Fortunately at this time England herself was plunged into a bitter dynastic war. The immediate result on Ireland was that, relieved from the pressure of her neighbour, a great period of prosperity began. The beginnings were slow, for the land was wasted after the Bruce campaign; but the progress quickened with each decade. It began with the integration of the Normans in the middle of the fourteenth century; and it continued till the end of the English Wars of the Roses. The poet took up his song again; the historian his pen; and the scholar his books. Great convocations of learned men were held; and new law tracts were written, drafted for changed conditions. The stateships became the centres of new activity. Corn was exported in considerable quantities. The guilds of artisans became busy again, to judge from the exports of woollen, linen, leather and metal wares. The literary activity--or at least such of it as escaped the soldiers’ burning--has remained to us. The other activity can only be discovered by the trade books of other countries; for Ireland, having no organised State of her own, could keep no record of her commerce. But these books reveal the considerable trade Ireland conducted with the continent of Europe. The Irish ports, chiefly on the western and southern coasts, with their own corporate stateships, became the avenue through which the industry of the internal stateships supplied the demand of Europe. And since there was no Irish State to create a medium of exchange, at least one of the territories, that of the O’Reillys, had to mint its own coinage for the conduct of its trade.

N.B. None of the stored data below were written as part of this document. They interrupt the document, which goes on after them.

(* ===== verification/MigrationSource.v ===== *)
(** * The Redis source of a migration

    [RedisMigrationSource] of [trpc_service/storage/migration.py]: the discovery of a
    tenant's keys under both key formats, the cursor and its binary search, the reads
    with and without a pipeline, and the canonical payload of a session and of a memory
    record.  The Redis client is a class of operations; a client without pipelines
    answers [None] to one, which is what the code's probing of the client amounts to. *)

From S2P Require Import Prelude Datetime PyText Base64 JsonText Projection MigrationGuard Migration.
From Stdlib Require Import Ascii.
#[local] Open Scope Z_scope.

(** ** Text *)

(** [_text]. *)
Definition source_text (v : text) : outcome string :=
  match v with
  | TStr s => Ok s
  | TBytes b => if utf8_valid b then Ok b else Raise UnicodeDecodeError
  end.

Definition of_outcome {S A} (o : outcome A) : M S A := match o with Ok a => ret a | Raise x => raise x end.

(** [_redis_pattern_literal]. *)
Definition _redis_pattern_literal (value : string) : string :=
  py_replace "[" "\[" (py_replace "?" "\?" (py_replace "*" "\*" (py_replace "\" "\\" value))).

(** What follows a prefix; [None] when the text does not start with it. *)
Fixpoint strip_prefix (prefix s : string) : option string :=
  match prefix, s with
  | EmptyString, _ => Some s
  | String c prefix, String d s => if Ascii.eqb c d then strip_prefix prefix s else None
  | String _ _, EmptyString => None
  end.

(** [s.partition(".")]: the separator is empty when there is none. *)
Fixpoint partition_dot (s : string) : string * string * string :=
  match s with
  | EmptyString => (EmptyString, EmptyString, EmptyString)
  | String c rest =>
    if Ascii.eqb c "." then (EmptyString, "."%string, rest)
    else let '(head, separator, tail) := partition_dot rest in (String c head, separator, tail)
  end.

Definition _decode_projection_v2_key (key tenant_id : string) : option string :=
  match strip_prefix "trpc:projection:session:v2:" key with
  | None => None
  | Some encoded =>
    let '(tenant_part, separator, session_part) := partition_dot encoded in
    if str_empty separator || str_empty tenant_part || str_empty session_part then None
    else
      match urlsafe_b64decode (b64_pad tenant_part), urlsafe_b64decode (b64_pad session_part) with
      | Some tenant_raw, Some session_raw =>
        let decoded_tenant := bytes_str tenant_raw in
        let decoded_session := bytes_str session_raw in
        if negb (utf8_valid decoded_tenant && utf8_valid decoded_session) then None
        else if bool_decide (decoded_tenant = tenant_id) then Some decoded_session else None
      | _, _ => None
      end
  end.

It seemed as though once again the Irish State was about to complete itself. But once again an invading soldiery brought ruin. This time it was the final ruin. England had settled her dynastic war, and turned her attention to Ireland. The old methods were renewed with a new perfection of craft. The Statutes of Kilkenny became an active weapon of offence; and with each new monarch of the Tudor dynasty the war between State and State was carried to a closer issue. The Irish language was interdicted; the Irish manner of dress was forbidden; and finally every attempt was made to blot out every memory of the Irish stateships and to create English counties in their stead. Kings of territories were offered pompous English titles if they pledged to abstain from the use of their simple Irish titles. To help them to a decision they were offered the land over which they ruled, to be held by feudal knight’s service and to descend by feudal right of primogeniture. Those who accepted this offer at once found the stateships in rebellion against them, for that land did not lie in the gift of any man but belonged only to the freemen. They rose in protection of their rights since time immemorial; and they rose to repudiate their elected officer; with the result that a soldiery was sent against them that burned their crops and left their land a waste.

Such was the last phase of the war by which the State was to be broken, not only as a whole, but in its several parts. The country far and wide became acquainted with a soldiery whose business it was to tear out all memory of the National State. At the end of that war there arose a figure who saw clearly all that was involved. That was Hugh, the descendant by Irish election of the O’Neill monarchy. He had worked long to link all parts of the country together under his leadership; and, knowing the power against which he was opposed, he had entered into treaty with the Spanish Crown to assist him. Feeling that these Spanish promises were not sincerely given, so often had they been made and as often broken, he thought to save what he could from the wreckage.